There's an honesty to that, to the observation that we live so much of our lives in our minds and that, in spite of that, the life we live in our minds is so weightless. Honest is a word that I associate with Munro's writing; you hardly ever feel as if the characters have been pulled in one direction or another to make a point against their will, as I think you often do even in very good short fiction. In "Dulse," Lydia doesn't sleep with the Cather fan or the fisherman because she wouldn't; the fleeting and imaginary life in which she does has to suffice for her and us both. And yet, even as I say this, I remember a story like "Mrs. Cross and Mrs. Kidd," about two old friends who end up in the same nursing home, fighting over the affection of new friends, only to return to each other in the end--what might be another writer's most perfectly crafted story feels, for Munro, a little too stagey.

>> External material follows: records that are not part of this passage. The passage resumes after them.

(* ===== verification/SerdeFacts.v ===== *)
(** * Correctness of the typed serializers (schema-serde: format/)

    The message index a Protobuf serializer puts into its frames leads a reader to
    the message it wrote; what a serde writes it reads back, through the frame and the
    cache. *)

From stdpp Require Import base gmap strings list pretty.
From Stdlib Require Import ZArith Lia Ascii.
From S2P Require Import Prelude Text Types Json Descriptor ProtoText ProtoDiff AvroFormat Wire Client Cache CacheFacts Serde.

#[local] Open Scope Z_scope.

(** ** Message indices *)

Section message_ind.
Context (P : MessageDescriptor → Prop).
Context (IH : ∀ name children, Forall P children → P (mkDescriptor name children)).

Fixpoint MessageDescriptor_nested_ind (d : MessageDescriptor) : P d :=
  match d with
  | mkDescriptor name children =>
      IH name children
        ((fix go l : Forall P l :=
            match l with
            | [] => Forall_nil_2 _
            | x :: l' => Forall_cons_2 _ _ _ (MessageDescriptor_nested_ind x) (go l')
            end) children)
  end.
End message_ind.

(** The message at a path below a list of messages. *)
Definition at_path (messages : list MessageDescriptor) (path : list Z) : option MessageDescriptor :=
  match path with
  | [] => None
  | first :: rest => current ← nth_message messages first; walk current rest
  end.

Lemma message_at_path messages path :
  path ≠ [] → message_at messages path =
  match at_path messages path with Some d => Ok d | None => Err (missing path) end.
Proof. by destruct path. Qed.

Lemma at_path_cons messages i rest : rest ≠ [] →
  at_path messages (i :: rest) = d ← nth_message messages i; at_path (child_messages d) rest.
Proof. by destruct rest. Qed.

Lemma nth_message_nat messages (i : nat) : nth_message messages (Z.of_nat i) = messages !! i.
Proof. unfold nth_message. destruct (Z.ltb_spec (Z.of_nat i) 0); [lia|]. by rewrite Nat2Z.id. Qed.

(** The names of a pool's messages fit a search: every level has at most [2^31]
    messages. *)
Fixpoint indexable (d : MessageDescriptor) : Prop :=
  Z.of_nat (length (child_messages d)) ≤ i32_max ∧ foldr and True (map indexable (child_messages d)).

(** What the search of one level finds, given what the search inside a message
    finds. *)
Lemma index_level_sound target (within : MessageDescriptor → string → option (list Z)) all :
  (∀ d name path, d ∈ all → within d name = Some path →
     path ≠ [] ∧ Forall in_i32 path ∧ ∃ r, at_path (child_messages d) path = Some r ∧ full_name r = target) →
  ∀ pre messages path, all = pre ++ messages →
  index_level (λ m, Some (full_name m)) within target messages (Z.of_nat (length pre)) = Some path →
  path ≠ [] ∧ Forall in_i32 path ∧ ∃ r, at_path all path = Some r ∧ full_name r = target.
Proof.
  intros Hin pre messages. revert pre. induction messages as [|m rest IH]; intros pre path Hall; cbn; [done|].
  destruct (Z.ltb_spec i32_max (Z.of_nat (length pre))) as [|Hle]; [done|]. cbn.
  assert (in_i32 (Z.of_nat (length pre))) as Hi by (unfold in_i32, i32_min; lia).
  assert (all !! length pre = Some m) as Hm by (subst all; by rewrite list_lookup_middle).
  destruct (String.eqb_spec target (full_name m)) as [->|Hne].
  - intros [= <-]. split_and!; [done|by constructor|]. exists m. split; [|done].
    cbn. by rewrite nth_message_nat, Hm.
  - destruct (within m (full_name m)) as [child|] eqn:Hw.
    + intros [= <-]. destruct (Hin m (full_name m) child) as (Hne' & Hc & r & Hr & Hname);
        [by apply list_elem_of_lookup_2 in Hm|done|].
      split_and!; [done|by constructor|]. exists r. split; [|done].
      rewrite at_path_cons, nth_message_nat, Hm by done. exact Hr.
    + intros Hgo. apply (IH (pre ++ [m])); [by rewrite <- app_assoc|].
      rewrite length_app, Nat2Z.inj_add. exact Hgo.
Qed.

Lemma index_within_sound target d : ∀ name path, index_within target d name = Some path →
  path ≠ [] ∧ Forall in_i32 path ∧ ∃ r, at_path (child_messages d) path = Some r ∧ full_name r = target.
Proof.
  induction d as [n children IH] using MessageDescriptor_nested_ind. intros name path. cbn [index_within child_messages].
  apply (index_level_sound target (index_within target) children) with (pre := []); [|done].
  rewrite Forall_forall in IH. intros d nm p Hd. by apply IH.
Qed.

Lemma message_index_in_sound messages target path : message_index_in messages target = Some path →
  path ≠ [] ∧ Forall in_i32 path ∧ ∃ r, at_path messages path = Some r ∧ full_name r = target.
Proof.
  apply (index_level_sound target (index_within target) messages) with (pre := []); [|done].
  intros d nm p _. apply index_within_sound.
Qed.

(** A message of the target's name below one of the messages is found. *)
Lemma index_level_complete target (within : MessageDescriptor → string → option (list Z)) messages :
  ∀ index, 0 ≤ index → index + Z.of_nat (length messages) ≤ i32_max →
  (∃ d, d ∈ messages ∧ (full_name d = target ∨ is_Some (within d (full_name d)))) →
  is_Some (index_level (λ m, Some (full_name m)) within target messages index).
Proof.
  induction messages as [|m rest IH]; intros index Hi Hl (d & Hd & Hw); [by apply not_elem_of_nil in Hd|]. cbn.
  cbn [length] in Hl. destruct (Z.ltb_spec i32_max index); [lia|]. cbn.
  destruct (String.eqb_spec target (full_name m)); [done|].
  destruct (within m (full_name m)) as [child|] eqn:Hm; [done|].
  apply elem_of_cons in Hd as [->|Hd].
  - destruct Hw as [Hw|Hw]; [congruence|]. rewrite Hm in Hw. by destruct Hw.
  - apply IH; [lia|lia|by exists d].
Qed.

Lemma nth_message_elem messages i d : nth_message messages i = Some d → d ∈ messages.
Proof. unfold nth_message. destruct (i <? 0); [done|]. apply list_elem_of_lookup_2. Qed.

Lemma foldr_and_elem {A} (P : A → Prop) l : foldr and True (map P l) ↔ ∀ x, x ∈ l → P x.
Proof.
  induction l as [|a l IH]; cbn; [split; [by intros _ x ?%not_elem_of_nil|done]|].
  rewrite IH. setoid_rewrite elem_of_cons. naive_solver.
Qed.
(* ===== verification/Router.v ===== *)
(** * The HTTP surface: routes, forwarding and the security stack
    (rest/mod.rs, rest/forward.rs, the layers of auth/mod.rs and authz.rs)

    A request runs through authentication, authorization and forwarding to the
    handler of its route. axum's matching of a path against the route patterns
    and its choice of a method handler are parameters with their documented
    behaviour as laws; what a handler then does is the component it calls. *)

From stdpp Require Import base gmap strings list.
From Stdlib Require Import ZArith Lia Ascii.
From S2P Require Import Prelude Text Json Types KafkaStore Auth Authz.

(** ** Routes (rest/mod.rs) *)

Inductive Handler :=
  | HRoot | HSchemasTypes | HListSchemas | HImport
  | HGetById | HGetByIdVersions | HGetByIdSchema | HGetByIdSubjects
  | HListSubjects | HLookup | HDeleteSubject | HVersions | HRegister
  | HGetVersion | HDeleteVersion | HGetVersionSchema | HReferencedBy
  | HGetGlobalMode | HPutGlobalMode | HGetSubjectMode | HPutSubjectMode | HDeleteSubjectMode
  | HGetGlobalConfig | HPutGlobalConfig | HGetSubjectConfig | HPutSubjectConfig | HDeleteSubjectConfig
  | HCompatibility.

Inductive PatternSegment := Lit (s : string) | Param.

Definition routes : list (list PatternSegment * list (Method * Handler)) :=
  [ ([], [(GET, HRoot)]);
    ([Lit "schemas"; Lit "types"], [(GET, HSchemasTypes)]);
    ([Lit "schemas"], [(GET, HListSchemas)]);
    ([Lit "schemas"; Lit "import"], [(POST, HImport)]);
    ([Lit "schemas"; Lit "ids"; Param], [(GET, HGetById)]);
    ([Lit "schemas"; Lit "ids"; Param; Lit "versions"], [(GET, HGetByIdVersions)]);
    ([Lit "schemas"; Lit "ids"; Param; Lit "schema"], [(GET, HGetByIdSchema)]);
    ([Lit "schemas"; Lit "ids"; Param; Lit "subjects"], [(GET, HGetByIdSubjects)]);
    ([Lit "subjects"], [(GET, HListSubjects)]);
    ([Lit "subjects"; Param], [(POST, HLookup); (DELETE, HDeleteSubject)]);
    ([Lit "subjects"; Param; Lit "versions"], [(GET, HVersions); (POST, HRegister)]);
    ([Lit "subjects"; Param; Lit "versions"; Param], [(GET, HGetVersion); (DELETE, HDeleteVersion)]);
    ([Lit "subjects"; Param; Lit "versions"; Param; Lit "schema"], [(GET, HGetVersionSchema)]);
    ([Lit "subjects"; Param; Lit "versions"; Param; Lit "referencedby"], [(GET, HReferencedBy)]);
    ([Lit "mode"], [(GET, HGetGlobalMode); (PUT, HPutGlobalMode)]);
    ([Lit "mode"; Param],
      [(GET, HGetSubjectMode); (PUT, HPutSubjectMode); (DELETE, HDeleteSubjectMode)]);
    ([Lit "config"], [(GET, HGetGlobalConfig); (PUT, HPutGlobalConfig)]);
    ([Lit "config"; Param],
      [(GET, HGetSubjectConfig); (PUT, HPutSubjectConfig); (DELETE, HDeleteSubjectConfig)]);
    ([Lit "compatibility"; Lit "subjects"; Param; Lit "versions"; Param], [(POST, HCompatibility)]) ].

(** The path of a pattern with its parameters filled in. *)
Fixpoint fill (pat : list PatternSegment) (params : list string) : option (list string) :=
  match pat, params with
  | [], [] => Some []
  | Lit s :: pat', _ => (s ::.) <$> fill pat' params
  | Param :: pat', p :: params' => (p ::.) <$> fill pat' params'
  | _, _ => None
  end.

Fixpoint join_path (segs : list string) : string :=
  match segs with
  | [] => ""
  | s :: segs' => "/" +:+ s +:+ join_path segs'
  end.
Definition path_of (segs : list string) : string :=
  match segs with [] => "/" | _ => join_path segs end.

(** A captured parameter is one segment of the path: not empty, no slash. *)
Definition param_ok (p : string) : bool := negb (String.eqb p "") && free_of "/" p.

(** axum: the pattern a path matches with the captured segments, the handler
    of a method, the decoding of a captured segment ([None]: rejected). *)
Class Axum := {
  axum_match : list (list PatternSegment) → string → option (nat * list string);
  axum_method : list (Method * Handler) → Method → option Handler;
  axum_param : string → option string;
}.

Class AxumLaws `{Axum} `{PercentLib} := {
  axum_match_sound : ∀ pats path i params, axum_match pats path = Some (i, params) →
    ∃ pat segs, pats !! i = Some pat ∧ fill pat params = Some segs ∧ path = path_of segs ∧
      forallb param_ok params = true;
  axum_method_listed : ∀ hs m h, axum_method hs m = Some h →
    (m, h) ∈ hs ∨ m = HEAD ∧ (GET, h) ∈ hs;
  axum_param_decodes : ∀ raw s, axum_param raw = Some s → percent_decode raw = s;
}.

(** ** Requests and responses *)

Record Request := mkRequest {
  req_method : Method;
  req_path : string;
  req_query : string;
  req_headers : list (string * string);
  req_body : option string;
  req_peer : option string;
  req_mtls : option Principal;
  req_principal : option Principal;
  req_authenticated_forward : bool;
}.

Definition set_principal (p : Principal) (r : Request) : Request :=
  mkRequest (req_method r) (req_path r) (req_query r) (req_headers r) (req_body r) (req_peer r)
    (req_mtls r) (Some p) (req_authenticated_forward r).
Definition set_forwarded (r : Request) : Request :=
  mkRequest (req_method r) (req_path r) (req_query r) (req_headers r) (req_body r) (req_peer r)
    (req_mtls r) (req_principal r) true.

(** What is sent to the primary, and what comes back. *)
Record ProxyRequest := mkProxyRequest {
  px_method : Method;
  px_url : string;
  px_headers : list (string * string);
  px_body : string;
}.
Record ProxyReply := mkProxyReply {
  py_status : Z;
  py_content_type : option string;
  py_body : string;
}.

Inductive Response :=
  | Handled (h : Handler) (params : list string) (req : Request)
  | Rejected (req : Request)
  | Failed (e : SrError)
  | Challenge (www_authenticate : option string)
  | Relayed (r : ProxyReply).

(** ** Forwarding (rest/forward.rs) *)

Inductive Decision :=
  | PassThrough
  | Forward (url : string)
  | Unavailable
  | Retriable.

Definition mutating (m : Method) : bool :=
  match m with POST | PUT | DELETE | PATCH => true | _ => false end.

Definition decide_forward (method : Method) (already_forwarded : bool) (state : PrimaryState) : Decision :=
  if negb (mutating method) then PassThrough
  else if ps_is_primary state then PassThrough
  else if already_forwarded then Retriable
  else match ps_primary_url state with
       | Some url => Forward url
       | None => Unavailable
       end.

Record ForwardState := mkForwardState {
  fw_primary : PrimaryState;
  fw_http : ProxyRequest → option ProxyReply;
  fw_node_id : string;
  fw_max_body : nat;
  fw_secret : option string;
}.

Definition CONTENT_TYPE_HEADER : string := "content-type".

Definition has_header (k : string) (headers : list (string * string)) : bool :=
  match assoc_get k headers with Some _ => true | None => false end.

(** The request a secondary sends: no credential of the caller. *)
Definition proxy_request (fwd : ForwardState) (primary_url : string) (req : Request) (body : string)
    : ProxyRequest :=
  mkProxyRequest (req_method req) (primary_url +:+ req_path req +:+ req_query req)
    ((match assoc_get CONTENT_TYPE_HEADER (req_headers req) with
      | Some ct => [(CONTENT_TYPE_HEADER, ct)] | None => [] end) ++
     [(FORWARD_HEADER, fw_node_id fwd)] ++
     (match fw_secret fwd with Some s => [(FORWARD_SECRET_HEADER, s)] | None => [] end))
    body.

Definition proxy (fwd : ForwardState) (primary_url : string) (req : Request) : Response :=
  match (b ← req_body req; if (String.length b <=? fw_max_body fwd)%nat then Some b else None) with
  | None => Failed (InvalidRequest "body read failed")
  | Some body =>
      match fw_http fwd (proxy_request fwd primary_url req body) with
      | Some r =>
          let status := if (100 <=? py_status r)%Z && (py_status r <? 1000)%Z then py_status r else 502%Z in
          Relayed (mkProxyReply status (py_content_type r) (py_body r))
      | None => Failed ForwardFailed
      end
  end.

Definition forward_layer (fwd : ForwardState) (next : Request → Response) (req : Request) : Response :=
  let already := has_header FORWARD_HEADER (req_headers req) in
  match decide_forward (req_method req) already (fw_primary fwd) with
  | PassThrough => next req
  | Unavailable => Failed (UnknownLeader "no primary elected")
  | Retriable => Failed (UnknownLeader "not primary; retry")
  | Forward primary_url => proxy fwd primary_url req
  end.

Section stack.
Context `{AuthLib} `{PercentLib} `{Axum}.

(** ** The layers *)

Definition unauthorized (st : AuthState) : Response :=
  Challenge (match as_basic st with
             | Some _ => header_from_str ("basic realm=" +:+ quote +:+ as_realm st +:+ quote)
             | None => None
             end).

(** The forward carries the configured secret. *)
Definition authenticated_forward (st : AuthState) (req : Request) : bool :=
  match assoc_get FORWARD_SECRET_HEADER (req_headers req), as_forward_secret st with
  | Some actual, Some expected => constant_time_eq (as_bytes expected) (as_bytes actual)
  | _, _ => false
  end.

Definition auth_layer (st : AuthState) (now : Z) (next : Request → Response) (req : Request) : Response :=
  if has_header FORWARD_HEADER (req_headers req) && authenticated_forward st req then
    let req := match req_principal req with Some _ => req | None => set_principal anonymous req end in
    next (set_forwarded req)
  else
    match resolve (req_headers req) (req_mtls req) st now with
    | Authn p => next (set_principal p req)
    | Unauthorized => unauthorized st
    end.

Definition authz_layer (az : SchemaRegistryAuthz) (next : Request → Response) (req : Request) : Response :=
  if req_authenticated_forward req then next req
  else
    match authz_target (req_method req) (req_path req) with
    | None => next req
    | Some (rt, name, op) =>
        let principal := default anonymous (req_principal req) in
        let allowed :=
          match req_peer req with
          | Some host => authorize az principal host rt name op
          | None => false
          end in
        if allowed then next req else Failed Forbidden
    end.

(** [router]: the matched route's handler, or one of the two fallbacks. *)
Definition router (req : Request) : Response :=
  match axum_match routes.*1 (req_path req) with
  | None => Failed NotFound
  | Some (i, raw) =>
      match routes !! i with
      | None => Failed NotFound
      | Some (_, hs) =>
          match axum_method hs (req_method req) with
          | None => Failed MethodNotAllowed
          | Some h =>
              match mapM axum_param raw with
              | Some params => Handled h params req
              | None => Rejected req
              end
          end
      end
  end.

Record SecurityLayers := mkSecurityLayers {
  sec_auth : AuthState;
  sec_authz : option SchemaRegistryAuthz;
  sec_forward : ForwardState;
}.

(** auth, then authz, then forward, then the route. *)
Definition router_with_security (sec : SecurityLayers) (now : Z) (req : Request) : Response :=
  let r := forward_layer (sec_forward sec) router in
  let r := match sec_authz sec with Some az => authz_layer az r | None => r end in
  auth_layer (sec_auth sec) now r req.

(** ** What each endpoint needs *)

Definition handler_target (h : Handler) (params : list string)
    : option (ResourceType * string * AclOperation) :=
  let subject := default "" (head params) in
  match h with
  | HRoot => None
  | HSchemasTypes | HListSubjects | HGetGlobalMode | HGetGlobalConfig =>
      Some (Cluster, KAFKA_CLUSTER, Describe)
  | HListSchemas | HGetById | HGetByIdVersions | HGetByIdSchema | HGetByIdSubjects =>
      Some (Cluster, KAFKA_CLUSTER, Read)
  | HImport => Some (Cluster, KAFKA_CLUSTER, Write)
  | HPutGlobalMode | HPutGlobalConfig => Some (Cluster, KAFKA_CLUSTER, Alter)
  | HLookup | HVersions | HGetVersion | HGetVersionSchema | HReferencedBy | HCompatibility =>
      Some (Topic, subject, Read)
  | HRegister => Some (Topic, subject, Write)
  | HDeleteSubject | HDeleteVersion => Some (Topic, subject, Delete)
  | HGetSubjectMode | HGetSubjectConfig => Some (Topic, subject, Describe)
  | HPutSubjectMode | HDeleteSubjectMode | HPutSubjectConfig | HDeleteSubjectConfig =>
      Some (Topic, subject, Alter)
  end.
End stack.
(* ===== verification/RouterFacts.v ===== *)
(** * Correctness of the HTTP surface (rest/mod.rs, rest/forward.rs, authz.rs)

    Every endpoint is guarded by the permission it needs, a handler runs only
    behind the whole stack, and a forwarded request makes one hop. *)

From stdpp Require Import base gmap strings list.
From Stdlib Require Import ZArith Lia Ascii.
From S2P Require Import Prelude Text Json Types KafkaStore Auth Authz Router.

(** ** Paths *)

Lemma split_join_path segs :
  forallb (free_of "/") segs = true → segs ≠ [] → split_char "/" (join_path segs) = "" :: segs.
Proof.
  induction segs as [|s segs IH]; [done|]. cbn [forallb]. rewrite andb_true_iff. intros [Hs Hl] _.
  change (join_path (s :: segs)) with (String "/" (s +:+ join_path segs)).
  change (split_char "/" (String "/" (s +:+ join_path segs))) with ("" :: split_char "/" (s +:+ join_path segs)).
  f_equal. destruct segs as [|s' segs].
  - change (join_path []) with "". rewrite string_app_nil. by apply split_char_free.
  - specialize (IH Hl ltac:(done)).
    change (join_path (s' :: segs)) with (String "/" (s' +:+ join_path segs)) in *.
    rewrite split_char_app by done. injection IH as IH. by rewrite IH.
Qed.

Lemma segments_path segs :
  forallb param_ok segs = true → segments (path_of segs) = segs.
Proof.
  intros Hok. unfold segments. destruct segs as [|s segs]; [done|].
  unfold path_of. rewrite split_join_path; [|apply forallb_forall; intros x Hx|done].
  - change (List.filter (λ s, negb (String.eqb s "")) (s :: segs) = s :: segs). apply (filter_all _ (s :: segs)). intros x Hx.
    rewrite forallb_forall in Hok. apply list_elem_of_In, Hok, andb_true_iff in Hx as [Hx _]. done.
  - rewrite forallb_forall in Hok. by apply Hok, andb_true_iff in Hx as [_ Hx].
Qed.

Lemma fill_params pat params segs :
  fill pat params = Some segs → forallb param_ok params = true →
  forallb (λ s, match s with Lit l => param_ok l | Param => true end) pat = true →
  forallb param_ok segs = true.
Proof.
  revert params segs. induction pat as [|[l|] pat IH]; intros params segs; cbn [fill forallb].
  - destruct params; [|done]. by intros [= <-].
  - destruct (fill pat params) as [segs'|] eqn:Hf; cbn; [|done]. intros [= <-] Hp Hpat.
    apply andb_true_iff in Hpat as [Hl Hpat]. cbn. rewrite Hl. by eapply IH.
  - destruct params as [|p params]; [done|]. destruct (fill pat params) as [segs'|] eqn:Hf; cbn; [|done].
    intros [= <-] Hp Hpat. apply andb_true_iff in Hp as [Hp Hps]. cbn. rewrite Hp. by eapply IH.
Qed.

Section facts.
Context `{AuthLib} `{AxumLaws}.

(** The table: in every route, each method's handler needs what [authz_target] asks for. *)
Lemma routes_covered pat hs params segs decoded m h :
  (pat, hs) ∈ routes → fill pat params = Some segs → forallb param_ok params = true →
  percent_decode <$> params = decoded → (m, h) ∈ hs →
  authz_target m (path_of segs) = handler_target h decoded.
Proof.
  intros Hr Hf Hp <- Hm.
  assert (segments (path_of segs) = segs) as Hseg.
  { apply segments_path, (fill_params pat params); [done|done|].
    repeat (apply elem_of_cons in Hr as [[= -> _]|Hr]; [done|]). by apply elem_of_nil in Hr. }
  unfold authz_target. rewrite Hseg.
  repeat (apply elem_of_cons in Hr as [[= -> ->]|Hr];
    [ cbn in Hf;
      repeat (destruct params as [|? params]; cbn in Hf; try discriminate Hf);
      injection Hf as <-;
      repeat (apply elem_of_cons in Hm as [[= -> ->]|Hm]; [reflexivity|]);
      by apply elem_of_nil in Hm
    | ]).
  by apply elem_of_nil in Hr.
Qed.

Lemma decoded_params raw params : mapM axum_param raw = Some params → percent_decode <$> raw = params.
Proof.
  intros Hps%mapM_Some. induction Hps as [|x y xs ys Hxy _ IH]; simpl; [done|].
  f_equal; [by apply axum_param_decodes|done].
Qed.

(** A handled request matched a route of the table. *)
Lemma router_Handled req h params r :
  router req = Handled h params r →
  r = req ∧ ∃ pat hs raw segs, (pat, hs) ∈ routes ∧ fill pat raw = Some segs ∧
    req_path req = path_of segs ∧ forallb param_ok raw = true ∧ percent_decode <$> raw = params ∧
    ((req_method req, h) ∈ hs ∨ req_method req = HEAD ∧ (GET, h) ∈ hs).
Proof.
  unfold router. destruct (axum_match _ _) as [[i raw]|] eqn:Hm; [|done].
  apply axum_match_sound in Hm as (pat & segs & Hpat & Hf & Hpath & Hp).
  rewrite list_lookup_fmap in Hpat. destruct (routes !! i) as [[pat' hs]|] eqn:Hi; [|done].
  injection Hpat as ->. destruct (axum_method _ _) as [h'|] eqn:Hh; [|done].
  destruct (mapM axum_param raw) as [ps|] eqn:Hps; [|done]. intros [= -> -> <-].
  split; [done|]. exists pat, hs, raw, segs. apply list_elem_of_lookup_2 in Hi.
  split_and!; [done..| |by apply axum_method_listed].
  by apply decoded_params.
Qed.

Lemma authz_target_HEAD path : authz_target HEAD path = None.
Proof. unfold authz_target. by destruct (arm_of (segments path)). Qed.

Lemma authz_covers req h params r :
  router req = Handled h params r →
  authz_target (req_method req) (req_path req) =
    (if decide (req_method req = HEAD) then None else handler_target h params).
Proof.
  intros (-> & pat & hs & raw & segs & Hr & Hf & -> & Hp & Hd & Hm)%router_Handled.
  case_decide as Hh; [rewrite Hh; apply authz_target_HEAD|].
  destruct Hm as [Hm|[? _]]; [|done]. by eapply routes_covered.
Qed.

(** Every endpoint is guarded by the permission it needs. A request other than HEAD that
    reaches a handler is checked for exactly the resource and operation of that handler, on the
    very subject the handler gets (percent-decoded): only the root endpoint needs nothing. A
    HEAD request, which axum hands to the GET handlers, passes the layer unchecked. *)
Theorem authz_covers_routes req :
  (∀ h params r, router req = Handled h params r → req_method req ≠ HEAD →
     authz_target (req_method req) (req_path req) = handler_target h params) ∧
  (req_method req = HEAD → ∀ az next, authz_layer az next req = next req).
Proof.
  split.
  - intros h params r Hr Hm. rewrite (authz_covers _ _ _ _ Hr). by rewrite decide_False.
  - intros Hm az next. unfold authz_layer. rewrite Hm, authz_target_HEAD. by destruct (req_authenticated_forward req).
Qed.

(** What forwarding lets through to a handler. *)
Lemma forward_routes fwd req h params r :
  forward_layer fwd router req = Handled h params r →
  (mutating (req_method req) = true → ps_is_primary (fw_primary fwd) = true) ∧
  router req = Handled h params r.
Proof.
  unfold forward_layer, decide_forward. destruct (mutating (req_method req)); [|done].
  destruct (ps_is_primary _); [done|]. destruct (has_header _ _); [done|].
  destruct (ps_primary_url _); [|done]. simpl. unfold proxy. by repeat case_match.
Qed.

(** A handled request was routed, under its own method. *)
Lemma stack_routes sec now req h params r :
  router_with_security sec now req = Handled h params r →
  ∃ req', req_method req' = req_method req ∧ router req' = Handled h params r.
Proof.
  assert (∀ req', (match sec_authz sec with
                   | Some az => authz_layer az (forward_layer (sec_forward sec) router)
                   | None => forward_layer (sec_forward sec) router end) req' = Handled h params r →
            router req' = Handled h params r) as Hz.
  { intros req'. destruct (sec_authz sec); [unfold authz_layer; repeat case_match; try done|];
      by intros [_ ?]%forward_routes. }
  unfold router_with_security, auth_layer. destruct (_ && _).
  - intros Hr%Hz. by destruct (req_principal req); (eexists; split; [|exact Hr]).
  - destruct (resolve _ _ _ _) as [p|]; [|done]. intros Hr%Hz. by eexists; split; [|exact Hr].
Qed.

(** An endpoint served for a method is listed under it, or is the GET endpoint of a HEAD. *)
Lemma routed_method req h params r m :
  router req = Handled h params r → m = (if decide (req_method req = HEAD) then GET else req_method req) →
  (m, h) ∈ routes ≫= snd.
Proof.
  intros (_ & pat & hs & _ & _ & Hr & _ & _ & _ & _ & Hm)%router_Handled ->.
  apply list_elem_of_bind. exists (pat, hs). split; [|done]. simpl.
  destruct Hm as [Hm|[-> Hm]]; [|by rewrite decide_True].
  case_decide as Hh; [|done]. rewrite Hh in Hm. exfalso. clear -Hr Hm.
  repeat (apply elem_of_cons in Hr as [[= _ ->]|Hr];
    [repeat (apply elem_of_cons in Hm as [[=]|Hm]); by apply elem_of_nil in Hm|]).
  by apply elem_of_nil in Hr.
Qed.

My feeling was that The Moons of Jupiter isn't among Munro's best, that it seems like a relic of a transitional period in which she was rethinking the methods that make The Lives of Girls and Women and Something I've Been Meaning to Tell You so engaging. It ends terrifically, with the title story, which is a surprise sequel of sorts to the first: the woman who once scoured her father's farm for a headstone to tell her something of her distant, unknowable family, finds herself a mother, distant from and unknown from her daughters, and her father in the hospital facing what may be his death. She goes to the planetarium, she discusses the Galilean moons of Jupiter with her father in his hospital bed. It's such a silly conversation, not at all equal to the gravity of the moment, but what could be? It's enough. She goes outside and imagines that her estranged daughter might be there in the Toronto crowd. She's not, of course; Munro would never. But the imagining, that too is enough.